The Squire went off at once into one of his usual tirades as to 'slavery' and 'liberty.' 'You're made to work, or fight! willy-nilly. That man's turned out of his farm—willy-nilly. I'm made to turn him out—willy-nilly. The common law of England's trampled under foot. What's worth it? Nothing!'

The Squire's thin countenance glowed fanatically. With his arms akimbo he stood towering over the younger man, his white hair glistening in the sun.

The other smiled, as he looked his assailant up and down.

'Who's the revolutionist now?' he said quietly. 'What's the war cost you, Mr. Mannering, compared to what it's cost me and my pals? This is the first holiday I've had for three years. Twice I've dropped like dead in the shop—strained heart, says the doctor. No time to eat!—no time to sleep!—come out for an hour, wolf some brandy down and go back again, and then they tell you you're a drunken brute! "Shells and guns!" says the Government—"more shells!—more guns!—deliver the goods!" And we've delivered 'em. My two brothers are dead in France. I shall be "combed" out directly, and a "sniper" will get me, perhaps, three days after I get to the trenches, as he did my young brother. What then? Oh, I know, there's some of us—the young lads mostly—who've got out of hand, and 'll give the Government trouble perhaps before they've done. Who can wonder, when you see the beastly towns they come out of, and the life they were reared in! And none of us are going to stand profiteering, and broken pledges, and that kind of thing!'—a sudden note of passion rushed into the man's voice. 'But after all, when all's said and done, this is England!' he turned with a fine, unconscious gesture to the woods and green spaces behind him, and the blue distances of plain—'and we're Englishmen—and it's touch and go whether England's going to come out or go under; and if we can't pay the Huns for what they've done in Belgium—what they've done in France!—what they've done to our men on the sea!—well, it's a devil's world!—and I'd sooner be quit of it, it don't matter how!'

The man's slight frame shook under the force of his testimony. His eyes held the Squire, who was for the moment silenced. Then the engineer turned on his heel with a laugh:

'Well, good-day to you, Mr. Mannering. Go and fasten up your gates! If I'm for minding D.O.R.A. and winning the war, I'm a good Socialist all the same. I shall be for making short work with you, when our day comes.' And touching his hat, he walked rapidly away.

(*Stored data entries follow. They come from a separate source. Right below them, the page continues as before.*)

(** X10: without [--apply] a run of the one-pass script leaves the file
    system as it was, in place or mirroring, whether it returns or
    raises. *)
Theorem X10_Fix_dry_run_changes_nothing `{JsonLoads} (a : Fix.args) (root : path)
    (entries : list (path * bool * env)) (c : Fix.counters) (σ σ' : fs)
    (r : result (Fix.counters * list Fix.report)) :
  Fix.apply a = false →
  Fix.main_loop a root c entries σ = (σ', r) →
  σ' = σ.
Proof.
  intros Happly. revert c σ σ' r.
  induction entries as [|[[p is_dir] e] entries IH]; intros c σ σ' r Hrun;
    cbn [Fix.main_loop] in Hrun.
  - by injection Hrun as <- _.
  - io_unfold.
    destruct (Fix.body a root c p is_dir e σ) as [σ1 [[c1 line]|ex]] eqn:Hb;
      pose proof (respects_Fix_body_dry a root c p is_dir e Happly _ _ _ Hb) as ->.
    + destruct (Fix.main_loop a root c1 entries σ1) as [σ2 [[c2 lines]|ex]] eqn:Hm;
        pose proof (IH _ _ _ _ Hm) as ->; by injection Hrun as <- _.
    + by injection Hrun as <- _.
Qed.

Lemma X10_witness :
  let f := SampleFiles.file_with None
             (Some (SampleFiles.blob (Sample.document Sample.feats_a_b))) in
  let σ := SampleFiles.disk f in
  let a := {| Fix.out_root := Some ["mirror"; "set"]%string; Fix.apply := false;
              Fix.limit := None; Fix.prefer := Fix.prefer_auto |} in
  let run := @Fix.main_loop SampleFiles.loads a SampleFiles.root SampleFiles.zero
               [(SampleFiles.root, true, SampleFiles.calm);
                (SampleFiles.shard, false, SampleFiles.calm)] σ in
  run.1 = σ.
Proof.
  intros f σ a run.
  exact (@X10_Fix_dry_run_changes_nothing SampleFiles.loads a SampleFiles.root _
           SampleFiles.zero σ run.1 run.2 eq_refl (surjective_pairing run)).
Defined.

Lemma respects_Convert_body_dry `{JsonLoads} (a : Convert.args) (root : path)
    (c : Convert.counters) (p : path) (is_dir : bool) (e : env) :
  Convert.apply a = false →
  respects eq (Convert.body a root c p is_dir e).
Proof.
  intros Happly. unfold Convert.body, Convert.copy_through. rewrite Happly.
  repeat first
    [ apply (respects_Convert_load_hf_metadata eq)
    | respects_step (@nil string) ].
Qed.

(** X11: without [--apply] a run of the conversion script leaves the
    file system as it was, in place or mirroring, whether it returns or
    raises. *)
Theorem X11_Convert_dry_run_changes_nothing `{JsonLoads} (a : Convert.args) (root : path)
    (entries : list (path * bool * env)) (c : Convert.counters) (σ σ' : fs)
    (r : result (Convert.counters * list Convert.report)) :
  Convert.apply a = false →
  Convert.main_loop a root c entries σ = (σ', r) →
  σ' = σ.
Proof.
  intros Happly. revert c σ σ' r.
  induction entries as [|[[p is_dir] e] entries IH]; intros c σ σ' r Hrun;
    cbn [Convert.main_loop] in Hrun.
  - by injection Hrun as <- _.
  - io_unfold.
    destruct (Convert.body a root c p is_dir e σ) as [σ1 [[c1 line]|ex]] eqn:Hb;
      pose proof (respects_Convert_body_dry a root c p is_dir e Happly _ _ _ Hb) as ->.
    + destruct (Convert.main_loop a root c1 entries σ1) as [σ2 [[c2 lines]|ex]] eqn:Hm;
        pose proof (IH _ _ _ _ Hm) as ->; by injection Hrun as <- _.
    + by injection Hrun as <- _.
Qed.

Lemma X11_witness :
  let f := SampleFiles.file_with
             (Some (SampleFiles.blob (Sample.document Sample.feats_a_b))) None in
  let σ := SampleFiles.disk f in
  let a := {| Convert.out_root := Some ["mirror"; "set"]%string; Convert.apply := false;
              Convert.limit := None |} in
  let run := @Convert.main_loop SampleFiles.loads a SampleFiles.root
               SampleFiles.convert_zero
               [(SampleFiles.root, true, SampleFiles.calm);
                (SampleFiles.shard, false, SampleFiles.calm)] σ in
  run.1 = σ.
Proof.
  intros f σ a run.
  exact (@X11_Convert_dry_run_changes_nothing SampleFiles.loads a SampleFiles.root _
           SampleFiles.convert_zero σ run.1 run.2 eq_refl (surjective_pairing run)).
Defined.

Lemma respects_normalize_file_dry `{JsonLoads} (e : env) (p : path) :
  respects eq (Normalize.normalize_file e p true).
Proof.
  unfold Normalize.normalize_file.
  apply (respects_bind eq); [apply (respects_read_metadata eq) | intros md].
  apply (respects_bind eq); [apply (respects_read_schema eq) | intros sc].
  repeat respects_step (@nil string).
Qed.

Lemma respects_files_loop_dry `{JsonLoads} (dirpath : path)
    (filenames : list (string * env)) (c : Normalize.counters) :
  respects eq (Normalize.files_loop true dirpath c filenames).
Proof.
  revert c. induction filenames as [|[fname e] rest IH]; intros c;
    cbn [Normalize.files_loop].
  - apply (respects_ret eq).
  - destruct (negb (endswith fname ".parquet")); [apply IH|].
    apply (respects_bind eq); [apply respects_normalize_file_dry | intros [ch msg]].
    apply (respects_bind eq); [apply IH | intros [c' lines]].
    apply (respects_ret eq).
Qed.

(** X12: with [--dry-run] a run of the normalising script leaves the
    file system as it was, whether it returns or raises. *)
Theorem X12_Normalize_dry_run_changes_nothing `{JsonLoads}
    (walk : list (path * list (string * env))) (c : Normalize.counters) (σ σ' : fs)
    (r : result (Normalize.counters * list (path * Normalize.message))) :
  Normalize.main_loop true c walk σ = (σ', r) → σ' = σ.
Proof.
  revert c σ σ' r.
  assert (∀ c, respects eq (Normalize.main_loop true c walk)) as Hall.
  { induction walk as [|[dirpath filenames] rest IH]; intros c;
      cbn [Normalize.main_loop].
    - apply (respects_ret eq).
    - apply (respects_bind eq); [apply respects_files_loop_dry | intros [c' lines]].
      apply (respects_bind eq); [apply IH | intros [c'' lines']].
      apply (respects_ret eq). }
  intros c σ σ' r Hrun. symmetry. by apply (Hall c σ σ' r).
Qed.
(** The body of the loop for a line that is not blank. *)
Definition process_id (e : env) (index : nat) (compound_id : string)
    : Script unit :=
  try_except_script
    (let link_url := get_link_url (pages e index) in
     (match link_url with
      | Some (String c u) =>
          let url_file_path :=
            ospath.join DOWNLOAD_DIRECTORY (compound_id +:+ ".txt") in
          try_except_script
            (lift (write_text url_file_path (String c u));;
             count_successful)
            (fun _ => count_failed)
      | _ => count_failed
      end);;
     lift (time_sleep (delays e index)))
    (fun _ => count_failed).

(** [for index, compound_id in enumerate(ids)] *)
Fixpoint process_each (e : env) (ids : list string) (index : nat)
    : Script unit :=
  match ids with
  | [] => ret_script tt
  | compound_id :: rest =>
      (if String.eqb compound_id EmptyString then ret_script tt
       else process_id e index compound_id);;
      process_each e rest (S index)
  end.

Definition process_ids (e : env) (id_file : string) : Script unit :=
  let* present := lift (os_path_exists id_file) in
  if negb present then ret_script tt
  else
    try_except_script
      (let* text := lift (read_text id_file) in
       let ids := map strip (readlines text) in
       reset_counters;;
       initialize_webdriver e;;
       process_each e ids 0)
      (fun _ => ret_script tt).
(** ** create_project_folders.py *)

(** [for folder in folders: os.makedirs(folder, exist_ok=True)] *)
Fixpoint make_folders (folders : list string) : Os.M unit :=
  match folders with
  | [] => mret ()
  | folder :: folders' => _ ← Os.makedirs folder; make_folders folders'
  end.

Definition setup_project_directory (base_path : string)
  : Os.M (string * string * string) :=
  let folders_to_create := ["01_data"; "02_document"; "03_output"; "04_script"] in
  _ ← Os.makedirs base_path;
  _ ← Os.chdir base_path;
  _ ← make_folders folders_to_create;
  _ ← Os.makedirs (Os.path_join "01_data" "original_data");
  working_directory ← Os.getcwd;
  let input_path := Os.path_join working_directory "01_data" in
  let output_path := Os.path_join working_directory "03_output" in
  _ ← Os.print "--- フォルダ設定完了 ---";
  _ ← Os.print ("ワーキングディレクトリ: " ++ working_directory);
  _ ← Os.print ("インプットパス: " ++ input_path);
  _ ← Os.print ("アウトプットパス: " ++ output_path);
  _ ← Os.print "-----------------------";
  mret (working_directory, input_path, output_path).

(** ** What a program and a run show *)

(** The exception raised before any library is called, if there is one. *)
Definition validation_error {A : Type} (p : prog A) : option Py.exn :=
  match p with
  | Raise e => Some e
  | _ => None
  end.

(** [p] raises [e] and nothing was rendered or computed on the way:
    whatever the libraries are, they are not called and keep their state. *)
Definition raises_without_effect {A : Type} (p : prog A) (e : Py.exn) : Prop :=
  ∀ (S : Type) (L : library S) (s : S), run L p s = ([], Raised e, s).

(** The column named in a [ValueError] raised before any library call:
    [p] raises such an error, its message quotes [col], and [col] is
    not a column of [D]. *)
Definition raises_missing_column {A : Type} (D : DataFrame) (p : prog A)
    (col : string) : Prop :=
  (col ∉ columns D) ∧
  ∃ msg, Py.names msg col ∧ raises_without_effect p (Py.ValueError msg).

(** The grid that [sns.jointplot] returned. *)
Definition grid_of (ev : event) : option JointGrid :=
  match ev with
  | Ev c r =>
      match c in call R return Py.exn + R → option JointGrid with
      | sns_jointplot _ _ _ _ _ _ =>
          λ r, match r with inr g => Some g | inl _ => None end
      | _ => λ _, None
      end r
  end.

Definition joint_grid (tr : list event) : option JointGrid :=
  head (omap grid_of tr).

(** The axes on which [sns.regplot] was asked to draw a regression line. *)
Definition regplot_axes_of (ev : event) : option Axes :=
  match ev with
  | Ev c _ =>
      match c with
      | sns_regplot _ _ _ ax _ _ _ => Some ax
      | _ => None
      end
  end.

Definition regplot_axes (tr : list event) : list Axes :=
  omap regplot_axes_of tr.

(** The label an event gives the colorbar: [sns.heatmap] creates the
    colorbar with [cbar_kws['label']], [cbar.set_label] replaces it. *)
Definition cbar_label_of (ev : event) : option string :=
  match ev with
  | Ev c r =>
      match c in call R return Py.exn + R → option string with
      | sns_heatmap _ _ _ _ _ _ cbar_kws =>
          λ r, match r with
               | inr _ => snd <$> List.find (λ kv, String.eqb kv.1 "label") cbar_kws
               | inl _ => None
               end
      | cbar_set_label _ label _ =>
          λ r, match r with inr _ => Some label | inl _ => None end
      | _ => λ _, None
      end r
  end.

(** The label the colorbar carries at the end of a run. *)
Definition colorbar_label (tr : list event) : option string :=
  last (omap cbar_label_of tr).

(** The tables [pd.crosstab] returned, and the tables [sns.heatmap] drew. *)
Definition crosstab_of (ev : event) : option CrossTab :=
  match ev with
  | Ev c r =>
      match c in call R return Py.exn + R → option CrossTab with
      | pd_crosstab _ _ _ _ =>
          λ r, match r with inr t => Some t | inl _ => None end
      | _ => λ _, None
      end r
  end.

Definition heatmap_table_of (ev : event) : option CrossTab :=
  match ev with
  | Ev c _ =>
      match c with
      | sns_heatmap data _ _ _ _ _ _ => Some data
      | _ => None
      end
  end.

Definition crosstab_results (tr : list event) : list CrossTab :=
  omap crosstab_of tr.

Definition heatmap_tables (tr : list event) : list CrossTab :=
  omap heatmap_table_of tr.

(** What [pd.crosstab] was asked for: index, columns, values, aggfunc. *)
Definition crosstab_request_of (ev : event)
  : option (Series * Series * option Series * option string) :=
  match ev with
  | Ev c _ =>
      match c with
      | pd_crosstab index columns values aggfunc =>
          Some (index, columns, values, aggfunc)
      | _ => None
      end
  end.

Definition crosstab_requests (tr : list event)
  : list (Series * Series * option Series * option string) :=
  omap crosstab_request_of tr.

(** The label resolver in the words of the spec (4.1): the map's value for
    the identifier if present, else the identifier unchanged. *)
Module Spec.

Definition resolve (m : LabelMap) (i : string) : string :=
  match m with
  | Some d =>
      match d !! i with
      | Some v => v
      | None => i
      end
  | None => i
  end.

End Spec.

(** ** Data for the examples *)

Module Demo.

Definition df : DataFrame :=
  [("a", [Str "x"; Str "y"; Str "x"; Str "y"]);
   ("b", [Str "p"; Str "q"; Str "q"; NA]);
   ("v", [Num 10; Num 20; NA; Num 40])].

Definition labels : LabelMap := Some {[ "a" := "Group A"; "" := "All" ]}.

(** The caller's objects of the examples. *)
Definition mem : memory :=
  {| mem_df := df; mem_variable_labels := labels; mem_module := [] |}.

(** The stand-in next to a memory, which it leaves alone. *)
Definition lib : library (memory * StandIn.world) :=
  {| answer := λ R c s, let '(r, w) := StandIn.respond c s.2 in (r, (s.1, w)) |}.

Definition fs : Os.state := {| Os.nodes := ∅; Os.cwd := []; Os.stdout := [] |}.

(** The directories of the layout under [/tmp/proj1], with the two
    above them. *)
Definition scaffold : list Os.path :=
  [["tmp"]; ["tmp"; "proj1"];
   ["tmp"; "proj1"; "01_data"]; ["tmp"; "proj1"; "02_document"];
   ["tmp"; "proj1"; "03_output"]; ["tmp"; "proj1"; "04_script"];
   ["tmp"; "proj1"; "01_data"; "original_data"]].

End Demo.

(** ** Further observations on a run *)

(** What a call of [plt.show()] answered. *)
Definition show_of (ev : event) : option (Py.exn + unit) :=
  match ev with
  | Ev c r =>
      match c in call R return Py.exn + R → option (Py.exn + unit) with
      | plt_show => λ r, Some r
      | _ => λ _, None
      end r
  end.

The Squire straightened his shoulders, and looked round to see whether they had been overheard. But the labourers carrying the hurdles, and Gregson burdened with the coil of wire, had not been listening. They stood now in a group close to the main gate waiting for their leader. The Squire walked up to them, picking his way among various articles of furniture, a cradle, some bedding, a trunk or two, which lay scattered in the road in front of the white casemented lodge. The wife of old Perley, the lodge-keeper, was standing on her doorstep.

'Well, no offence, Muster Mannering, but Perley and me's going over to my sister's at Wood End to-night, afore the milingtary come.' The black-browed elderly woman spoke respectfully but firmly.

'What silly nonsense have you got into your heads?' shouted the Squire. 'You know very well all that's going to happen is that the County Council are going to send their motor-plough over, and they'll have to break down the gates to get in, so that the law can settle it. What's come to you that you're all scuttling like a pack of rabbits? It's not your skins that'll pay for it—it's mine!'

'We're told—Perley an' me—as there'll be milingtary,' said Mrs. Perley, unmoved. 'Leastways, they'll bring a road-engine, Perley says, as'll make short work o' them gates. And folks do say as they might even bring a tank along; you know, sir, as there's plenty of 'em, and not fur off.' She nodded mysteriously towards a quarter, never mentioned in the neighbourhood, where these Behemoths of war had a training-ground. 'And Perley and me, we can't have nowt to do wi' such things. We wasn't brought up to 'em.'

'Well, if you go, you don't come back!' said the Squire, shaking a threatening hand.

'Thank you, sir. But there's work for all on us nowadays,' said the woman placidly.

Then the Squire, with Gregson's help, set himself fiercely to the business. In little more than an hour, and with the help of some pieces of rope, the gate had been firmly barricaded with hurdles and barbed wire, wicket-gate and all, and the Squire, taking a poster in large letters from his pocket, affixed it to the outside of the gate. It signified to all and sundry that the Chetworth gate of Mannering Park could now only be opened by violence, and that those offering such violence would be proceeded against according to law.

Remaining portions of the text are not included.